Lidio Cipriani (17 March 1892 – 8 October 1962) was an anthropologist, university teacher and explorer from Florence.

==Education and academia==
Cipriani first trained and worked as an elementary school teacher like his father. He then volunteered for the military and served in World War I. As of 1920 Cipriani studied natural sciences and graduated in 1923, became docent of anthropology at the University of Florence and Director of the Istituto e Museo Nazionale di Antropologia in the same university. In 1924 Cipriani was awarded the International Broca Prize of Paris for Anthropology. He distinguished himself by a long period of exploration and field work in several continents and among a large number of tribes and population of Africa, Southwest Asia and India.

==Research==
As an exponent of the anthropometric school, Cipriani was particularly interested in systematic measurements (cranial, but also of hands, feet, and all other kinds of body parts), and he was also fond of making plaster facial moulds made from life, for which he procured models among the populations he encountered.

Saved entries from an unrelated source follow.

(* ===== verification/CaptureReplay.v ===== *)
(** * A live capture, replayed

    services/ingestion/main.cpp twice: live with [--record], then with [--replay]
    on the file the first run has left.  What is replayed is what was received,
    but for the trades whose price is no finite number: their lines are in the
    file, and no reader accepts them. *)
From S2P Require Import Prelude CxxStrings Config MarketEvent Json JsonTree MarketEventJson EventRecorder.
From S2P Require Import BinanceTradeParser BoundedQueue Interfaces IngestionPipeline PipelineInvariant PipelineProperties.
From S2P Require Import ReplaySource PipelineReplay Kafka KafkaProperties PipelineKafka EventTypes FineSource.
From S2P Require Import IngestionService ServiceInvariant ServiceDemo ServiceProperties ServiceReplay ConsumerService.
From S2P Require Import LiveSource LiveProperties SourceSteps FineService LiveService ReplayService FineProperties EndToEnd.

(** ** The lines of typed events *)
Section Lines.
Context `{JsonLaws}.

Definition not_finite (e : MarketEvent) : bool := negb (is_finite (price e)).

(** The capture line of a typed event, and what a replay makes of it. *)
Definition captured_as (e : MarketEvent) (l : string) : Prop :=
  event_line e = Ok l /\ free_of newline l = true /\ event_of_line l = readable e /\
  is_fatal l = false /\ ReplaySource.is_malformed l = not_finite e.

Lemma typed_captured e : typed e -> exists l, captured_as e l.
Proof.
  intros He. destruct (typed_line e He) as (l & Hl & Hne & Hfree). exists l.
  destruct (decode_line e l He Hl) as [Hd [j Hj]]. unfold decode in Hd. rewrite Hj in Hd.
  assert (Hc : classify l = match readable e with Some e' => Event e' | None => ReplaySource.Malformed end).
  { unfold classify. rewrite Hj, Hd. by destruct l. }
  unfold captured_as, event_of_line, is_fatal, ReplaySource.is_malformed, not_finite. rewrite Hc.
  unfold readable. by destruct (is_finite (price e)).
Qed.

Lemma typed_lines es : Forall typed es -> exists ls, Forall2 captured_as es ls.
Proof.
  induction 1 as [|e es He _ [ls IH]]; [by exists []|].
  destruct (typed_captured e He) as [l Hl]. exists (l :: ls). by constructor.
Qed.

Lemma captured_lines es ls : Forall2 captured_as es ls ->
  getlines newline (text_of_lines ls) = ls /\ replayed_events ls = omap readable es /\
  Forall (fun l => is_fatal l = false) ls /\ malformed_count ls = count not_finite es.
Proof.
  induction 1 as [|e l es ls (_ & Hfree & He & Hf & Hm) _ (IH1 & IH2 & IH3 & IH4)]; [done|]. split_and!.
  - cbn [text_of_lines]. by rewrite getlines_cons, IH1.
  - unfold replayed_events in *. cbn. by rewrite He, IH2.
  - by constructor.
  - rewrite malformed_count_cons, IH4, Hm. cbn. by destruct (not_finite e).
Qed.

(** What recording typed events to a new file leaves for a replay. *)
Lemma capture_of openable path es (fs0 fs1 fs2 : files) rec :
  EventRecorder_open openable path fs0 = Ok (rec, fs1) -> fs0 !! path = None ->
  Forall typed es -> record_all rec es fs1 = Ok fs2 ->
  exists text, fs2 !! path = Some text /\ replayed_events (getlines newline text) = omap readable es /\
    Forall (fun l => is_fatal l = false) (getlines newline text) /\
    malformed_count (getlines newline text) = count not_finite es /\
    length (getlines newline text) = length es.
Proof.
  unfold EventRecorder_open. destruct (openable path); [|done]. intros [= <- <-] Hnew Hes Hrec.
  destruct (typed_lines es Hes) as [ls Hls].
  destruct (record_all_lines {| out_path := path |} es ls
    (<[path := default EmptyString (fs0 !! path)]> fs0)) as (fs2' & Hr & Ht & Hsome & _).
  { eapply Forall2_impl; [exact Hls|]. by intros e l [? _]. }
  rewrite Hr in Hrec. injection Hrec as <-. cbn in Ht, Hsome.
  rewrite lookup_insert_eq, Hnew in Ht. rewrite lookup_insert_eq in Hsome.
  destruct (Hsome ltac:(eauto)) as [text E]. rewrite E in Ht. cbn in Ht. subst text.
  destruct (captured_lines es ls Hls) as (Hl & Hev & Hf & Hm).
  exists (text_of_lines ls). rewrite Hl. split_and!; try done. by rewrite (Forall2_length _ _ _ Hls).
Qed.
End Lines.

(** ** What the live service leaves *)
Lemma live_disk `{JsonLaws} `{KafkaLaws K} `{QueueLaws Queue MarketEvent}
  (brings : string -> Prop) config (u v : KafkaEventProducer K) cap rec fs tr st
  (f : fine_service LiveSource LiveSource.pc K Queue) :
  fine_runs (H0 := live_fine brings)
    (fine_begin (H0 := live_fine brings) (LiveSource_new config) u cap (Some rec) fs) tr st f ->
  main (svc f) = Exited v ->
  record_all rec (omap good (messages (source_trace st))) fs = Ok (disk (pipe (svc f))).
Proof.
  intros Hr Hx. destruct (live_coarse brings config u cap (Some rec) fs tr st f Hr) as (_ & a & Hc).
  destruct (live_exited_given brings config u cap (Some rec) fs tr st f v Hr Hx) as [Hd _].
  destruct (runs_exec _ _ _ _ _ _ _ Hc) as [He Ho].
  assert (Hx' : main (coarse a (svc f)) = Exited v) by exact Hx. rewrite Hx' in Ho.
  destruct (disk_exec _ _ _ _ _ _ _ He) as [Hopt Hdisk]. apply inv_exec in He.
  destruct (stopped_drained cap tr _ He (proj1 Ho)) as [Hi _].
  pose proof (inv_captured _ _ _ He) as Hcap. unfold captured in Hcap. rewrite Hopt, Hi in Hcap.
  cbn in Hcap. rewrite app_nil_r in Hcap. rewrite <-Hd, Hcap. exact Hdisk.
Qed.

(** ** What a replay does with a file that holds no fatal line *)
Lemma replay_unharmed `{JsonLaws} `{KafkaLaws K} `{QueueLaws Queue MarketEvent}
  (read_file : string -> option string) path text (u : KafkaEventProducer K) cap r fs tr st
  (f : fine_service ReplaySource replay_pc K Queue) :
  read_file path = Some text -> Forall (fun l => is_fatal l = false) (getlines newline text) ->
  fine_runs (H0 := replay_fine read_file)
    (fine_begin (H0 := replay_fine read_file) (ReplaySource_new path) u cap r fs) tr st f ->
  main (svc f) <> Died.
Proof.
  intros Hfile Hf Hr Hd.
  destruct (fine_died (H1 := replay_fine read_file) (FineLaws0 := replay_fine_laws read_file path)
    (ReplaySource_new path) u cap r fs tr st f eq_refl Hr Hd) as [(x & l & Hl & Hx)|(s0 & x & s' & -> & Hs)].
  - unfold file_lines in Hl. rewrite Hfile in Hl. rewrite Forall_forall in Hf.
    specialize (Hf l Hl). unfold is_fatal in Hf. by rewrite Hx in Hf.
  - cbn in Hs. unfold ReplaySource.start, ifstream_open in Hs. cbn in Hs. by rewrite Hfile in Hs.
Qed.

(** ** A run: the capture of [live_runs_exited], replayed *)
Definition recording : EventRecorder := {| out_path := "a.jsonl" |}.
Definition live_line : string :=
  match @event_line tree_ops liveEvent with Ok l => l | Throw _ => EmptyString end.
Definition live_text : string := text_of_lines [live_line].
Definition new_files : files := {["a.jsonl"%string := EmptyString]}.
Definition live_files : files := {["a.jsonl"%string := live_text]}.
Definition againEvent : MarketEvent := set_ingest_time 5 (restored liveEvent).

Definition again_published : KafkaEventProducer broker :=
  match @publish_event tree_ops broker _ demo_producer againEvent with
  | Ok (_, p) => p
  | Throw _ => demo_producer
  end.
Definition again_flushed : KafkaEventProducer broker := flush_producer 10000 again_published.

Definition again_at (q : replay_pc) (pc : main_pc (KafkaEventProducer broker)) s u n mark
    finished running stopped i w : fine_service ReplaySource replay_pc broker (BoundedQueue MarketEvent) :=
  Fine (Svc pc false 7 [] (St (svc_members s u n mark finished running stopped) i w OwnerIdle ∅))
    q false.
Definition again_exited : fine_service ReplaySource replay_pc broker (BoundedQueue MarketEvent) :=
  Fine (Svc (Exited (KafkaEventProducer_destroy again_flushed)) false 7
      [FinalLine [1; 1; 0; 1; 4; 1; 0]%Z]
      (St (svc_members (ReplaySource.stop (ReplaySource.stop at_end)) again_flushed 1 1 true false true)
        IngestDone PublishDone Destroyed ∅)) NotInNext false.
Definition again_trace : list event_label :=
  [Started; Quiet; Quiet; Delivered againEvent; Quiet; Quiet; Enqueued againEvent;
   Quiet; Attempted againEvent true; Quiet; SourceEnded; Quiet; StopRequested;
   Quiet; Quiet; Quiet; Quiet; Flushed; Quiet; Quiet; StopRequested; Quiet].

Section Again.
#[local] Existing Instance tree_ops.
Context (rf : string -> option string) (Hrf : rf "a.jsonl"%string = Some live_text).
#[local] Instance again_replay : FineSource ReplaySource replay_pc Z := replay_fine rf.

Tactic Notation "again_inner" hyp(E) :=
  eapply fine_run_step in E; [|eapply (fine_inner _ _ _ _ _ _ _ 5%Z); [reflexivity..|vm_compute; reflexivity]].

Lemma again_runs_exited :
  fine_runs (fine_begin (ReplaySource_new "a.jsonl") demo_producer 4 None ∅) again_trace replay_steps
    again_exited.
Proof.
  pose proof (fine_refl (fine_begin (ReplaySource_new "a.jsonl") demo_producer 4 None ∅)) as E.
  eapply fine_run_step in E; [|eapply fine_main; [reflexivity|eapply main_start;
    cbn; unfold ReplaySource.start, ifstream_open; cbn; rewrite Hrf; reflexivity]].
  fine_owner E owner_spawn_ingest. fine_owner E owner_spawn_publish. fine_do E (main_started _ _ _ _ 7).
  live_now E (again_at outside PollFlag (source_on live_text) demo_producer 0 0 false true false AtNext AtPop).
  unfold again_at in E. fine_by E fine_call. again_inner E. again_inner E.
  eapply fine_run_step in E; [|eapply (fine_gives _ _ _ _ _ _ _ 5%Z againEvent);
    [reflexivity..|vm_compute; reflexivity]].
  live_now E (again_at outside PollFlag after_line demo_producer 0 0 false true false (Received againEvent) AtPop).
  unfold again_at in E. fine_ingest E ingest_count. fine_ingest E ingest_record. fine_ingest E ingest_push.
  fine_publish E publish_pop by reflexivity.
  fine_publish E (publish_publish _ _ _ _ _ true again_published) by (vm_compute; by split).
  fine_publish E publish_count by idtac.
  live_now E (again_at outside PollFlag after_line again_published 1 1 false true false AtNext AtPop).
  unfold again_at in E. fine_by E fine_call. again_inner E.
  eapply fine_run_step in E; [|eapply (fine_ends _ _ _ _ _ _ _ 5%Z); [reflexivity..|vm_compute; reflexivity]].
  fine_ingest E ingest_finish. fine_do E main_poll_flag. fine_do E main_poll_finished. fine_by E fine_flag.
  eapply fine_run_step in E; [|eapply fine_stop; [reflexivity|eapply main_request_stop]].
  live_now E (again_at outside AtStop (ReplaySource.stop at_end) again_published 1 1 true true false IngestDone AtPop).
  unfold again_at in E. fine_do E main_stop. fine_owner E owner_join_ingest. fine_owner E owner_shutdown.
  fine_publish E publish_pop by reflexivity. fine_publish E publish_flush by reflexivity.
  fine_owner E owner_join_publish. fine_owner E owner_mark_stopped.
  live_now E (again_at outside Stopping (ReplaySource.stop at_end) again_flushed 1 1 true false true
    IngestDone PublishDone).
  unfold again_at in E. fine_do E main_stopped. do 7 (fine_do E main_read_final). fine_do E main_final.
  fine_by E fine_flag. eapply fine_run_step in E; [|eapply fine_stop; [reflexivity|eapply main_destroy]].
  fine_owner E owner_destructor_stop. fine_do E main_exit.
  exact E.
Qed.
End Again.

(** ** Properties *)

(** C7: what was captured live is replayed.  The live service, recording to a new
    file, has returned; another service replays the file it has left.  That service
    never dies, and when it has returned it has published, in order and up to
    milliseconds and the receipt time, the first of the trades the live service had
    parsed from the messages received, and all of them if no signal was handled,
    except those with a price that is no finite number; librdkafka was given one
    message for each successful publish, and the last line gives the numbers of
    events read, published and failed. *)
Theorem live_capture_replayed `{JsonLaws} `{KafkaLaws K} `{QueueLaws Queue MarketEvent}
  (brings : string -> Prop) openable path (fs0 fs1 : files) rec config (u v : KafkaEventProducer K) cap tr st
  (f : fine_service LiveSource LiveSource.pc K Queue)
  (Hopen : EventRecorder_open openable path fs0 = Ok (rec, fs1)) (Hnew : fs0 !! path = None)
  (Hr : fine_runs (H0 := live_fine brings)
    (fine_begin (H0 := live_fine brings) (LiveSource_new config) u cap (Some rec) fs1) tr st f)
  (Hx : main (svc f) = Exited v)
  (u' : KafkaEventProducer K) cap' r' fs' tr' st' (f' : fine_service ReplaySource replay_pc K Queue)
  (Hr' : fine_runs (H0 := replay_fine (fun p => disk (pipe (svc f)) !! p))
    (fine_begin (H0 := replay_fine (fun p => disk (pipe (svc f)) !! p)) (ReplaySource_new path) u' cap' r' fs')
    tr' st' f')
  (Hok : producer_ok u') :
  let trades := omap good (messages (source_trace st)) in
  let again := omap readable trades in
  (Z.of_nat (length trades) < two64)%Z ->
  main (svc f') <> Died /\
  forall v', main (svc f') = Exited v' ->
    exists n bs, n <= length again /\ (shutdown_requested (svc f') = false -> n = length again) /\
      length bs = n /\ untimed <$> attempted tr' = untimed <$> take n again /\
      outbox (producer_ v') =
        outbox (producer_ u') ++ sent_messages (topic (pconfig_ u')) (zip (take n again) bs) /\
      exists mark succeeded failed, List.last (printed (svc f')) (StatsLine []) =
        FinalLine [Z.of_nat n; Z.of_nat (count id bs); Z.of_nat (count negb bs);
                   mark; Z.of_nat cap'; succeeded; failed].
Proof.
  intros trades again Hn.
  pose proof (live_disk brings config u v cap rec fs1 tr st f Hr Hx) as Hdisk.
  destruct (capture_of openable path trades fs0 fs1 _ rec Hopen Hnew (good_typed _) Hdisk)
    as (text & Hf & Hev & Hfatal & _ & Hlen). fold again in Hev.
  split; [exact (replay_unharmed _ path text u' cap' r' fs' tr' st' f' Hf Hfatal Hr')|]. intros v' Hx'.
  destruct (replay_exit _ path text u' v' cap' r' fs' tr' st' f' Hf Hr' Hx' Hok) as
    (pre & rest & Hl & Hrest & Ha & bs & Hbs & Ho & Hlast); [by rewrite Hlen|].
  rewrite Hl, replayed_app in Hev. set (n := length (replayed_events pre)).
  assert (Hpre : replayed_events pre = take n again) by (unfold n; by rewrite <-Hev, take_app_length).
  exists n, bs. rewrite <-Hpre. split_and!; try done.
  - apply (f_equal length) in Hev. rewrite length_app in Hev. unfold n. lia.
  - intros Hg. rewrite (Hrest Hg), app_nil_r in Hev. unfold n. by rewrite Hev.
Qed.

Lemma live_capture_replayed_witness :
  exists n bs, n = 1 /\ length bs = n /\
    untimed <$> [againEvent] = untimed <$> take n (omap readable [liveEvent]) /\
    outbox (producer_ (KafkaEventProducer_destroy again_flushed)) =
      @sent_messages tree_ops "t" (zip (take n (omap readable [liveEvent])) bs).
Proof.
  assert (Hrec : @record_opt tree_ops (Some recording) liveEvent new_files = Ok live_files) by (vm_compute; reflexivity).
  assert (Hopen : EventRecorder_open (fun _ => true) "a.jsonl" ∅ = Ok (recording, new_files))
    by (vm_compute; reflexivity).
  assert (Ht : omap (@good tree_ops) (messages (source_trace live_steps_exited)) = [liveEvent])
    by (vm_compute; reflexivity).
  destruct (@live_capture_replayed tree_ops tree_laws broker _ _ _ _ _ one_trade (fun _ => true) "a.jsonl"
    ∅ new_files recording default_config demo_producer
    (KafkaEventProducer_destroy live_flushed) 4 _ _ _ Hopen eq_refl
    (live_runs_exited one_trade eq_refl (Some recording) _ _ Hrec) eq_refl
    demo_producer 4 None ∅ again_trace replay_steps again_exited)
    as [_ Hexit].
  - exact (again_runs_exited (fun p => live_files !! p) eq_refl).
  - split; [cbn; lia|reflexivity].
  - rewrite Ht. reflexivity.
  - rewrite Ht in Hexit. destruct (Hexit (KafkaEventProducer_destroy again_flushed) eq_refl)
      as (n & bs & _ & Hg & Hlen & Ha & Ho & _). exists n, bs.
    split; [rewrite (Hg eq_refl); vm_compute; reflexivity|]. split; [exact Hlen|].
    split; [exact Ha|exact Ho].
Defined.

Cipriani's three journeys in Africa were documented by a large number of photographs and the chronicle was reported in his book In Africa dal Capo al Cairo (‘In Africa from the Cape to Cairo’) (1932): over 600 pages of anthropological, zoological, botanical and geological information.

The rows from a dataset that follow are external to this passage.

Definition no_options : options := mkOptions None None.

Definition get_whitespace (o : options) : bool :=
  match opt_whitespace o with Some b => b | None => true end.
Definition get_trailingCommas (o : options) : bool :=
  match opt_trailingCommas o with Some b => b | None => false end.

(** The outcome of a call: the returned string or the thrown [TypeError]. *)
Inductive outcome :=
| Returned (s : jsstring)
| TypeError (got : jstype).

Definition stripJsonComments (v : jsvalue) (o : options) : outcome :=
  match v with
  | VOther t => TypeError t
  | VString s => Returned (strip_string (get_whitespace o) (get_trailingCommas o) s)
  end.

(** ** The scanner as the specification describes it

    The specification (sections 3 and 4.1) describes a scanner with four
    modes that reads the text from left to right with one character of
    lookahead.  [classify] follows that description and says, for each
    character of the text, what it is: payload of a string literal (the
    opening quote included), part of a comment, or code.  In one place it
    follows the source where the specification says otherwise: when a line
    comment ends at a carriage return and line feed, the carriage return is
    counted with the comment, since the source strips the span up to the line
    feed. *)

Inductive mode := Normal | InString | InLineComment | InBlockComment.

Inductive cls :=
| Str    (* opening quote or content of a string literal *)
| Com    (* inside a comment span *)
| Code.  (* anything else, the closing quote of a literal included *)

(** Escape parity after one more character: whether the run of backslashes
    that ends with [c] has odd length. *)
Definition next_esc (esc : bool) (c : codeunit) : bool :=
  if (c =? BACKSLASH)%N then negb esc else false.

(** [esc] says that the characters just before the text are an odd number of
    backslashes.  It only matters in [Normal] and [InString] mode. *)
Fixpoint classify (m : mode) (esc : bool) (l : jsstring) : list cls :=
  match l with
  | [] => []
  | c :: r =>
      match m with
      | Normal =>
          if (c =? DQ)%N && negb esc then Str :: classify InString false r
          else
            match r with
            | c2 :: r2 =>
                if (c =? SLASH)%N && (c2 =? SLASH)%N
                then Com :: Com :: classify InLineComment false r2
                else if (c =? SLASH)%N && (c2 =? STAR)%N
                then Com :: Com :: classify InBlockComment false r2
                else Code :: classify Normal (next_esc esc c) r
            | [] => Code :: classify Normal (next_esc esc c) r
            end
      | InString =>
          if (c =? DQ)%N && negb esc then Code :: classify Normal false r
          else Str :: classify InString (next_esc esc c) r
      | InLineComment =>
          match r with
          | c2 :: r2 =>
              if (c =? CR)%N && (c2 =? LF)%N
              then Com :: Code :: classify Normal false r2
              else if (c =? LF)%N then Code :: classify Normal false r
              else Com :: classify InLineComment false r
          | [] =>
              if (c =? LF)%N then Code :: classify Normal false r
              else Com :: classify InLineComment false r
          end
      | InBlockComment =>
          match r with
          | c2 :: r2 =>
              if (c =? STAR)%N && (c2 =? SLASH)%N
              then Com :: Com :: classify Normal false r2
              else Com :: classify InBlockComment false r
          | [] => Com :: classify InBlockComment false r
          end
      end
  end.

His Indian work started in the South, in collaboration with the late Prof. Anantha K. Iyer and his work on the physical anthropology of the Toda (Arch. per l'Antrop. e la Etnol. LXVII, 1937 XV) and of the Coorg, Kuruba, Ierava etc. (Idem, LXV, 1935) throws new light on these populations. Later, as a Foreign Fellow of the Anthropological Survey of India he collaborated with the late Dr. B. S. Guha in his work on the Onge of Little Andaman Island.

In the summer of 1942, Cipriani arrived in Crete which was then under Axis occupation. With the aim of anthropologically studying the Cretans, he traveled from one end of the island to the other and took anthropological measurements on 2,375 men and women, most of whom he photographed. At the same time he captured activities and tasks, ceremonies, habits, houses, landscapes, archaeological sites and elements of the fauna and flora of Crete. In May 1943 he published in Florence his study "Creta e l'origine mediterranea della civiltà", in which he included a small fraction of the material he had collected in Crete. His archive was rediscovered in 2012 and latter published in its entirety in a bilingual (Greek/Italian) book.

Cipriani died in his native Florence at the age of seventy on the 8 October 1962. A committed fascist, Cipriani was one of the authors of the Manifesto of Race, published on 14 July 1938 in Il Giornale d'Italia. He began working at the Racial Office and contributing to Telesio Interlandi's journal La difesa della razza almost from its inception.

== Works ==
- Cipriani, Lidio (1932). "In Africa dal Capo al Cairo"
- Cipriani, Lidio (1953). "Report on a Survey of the Little Andaman during 1951-53"
- The Andaman Islanders. By Lidio Cipriani. Edited and translated by D. Taylor Cox, assisted by Linda Cole. New York: Frederick A. Praeger. 1966.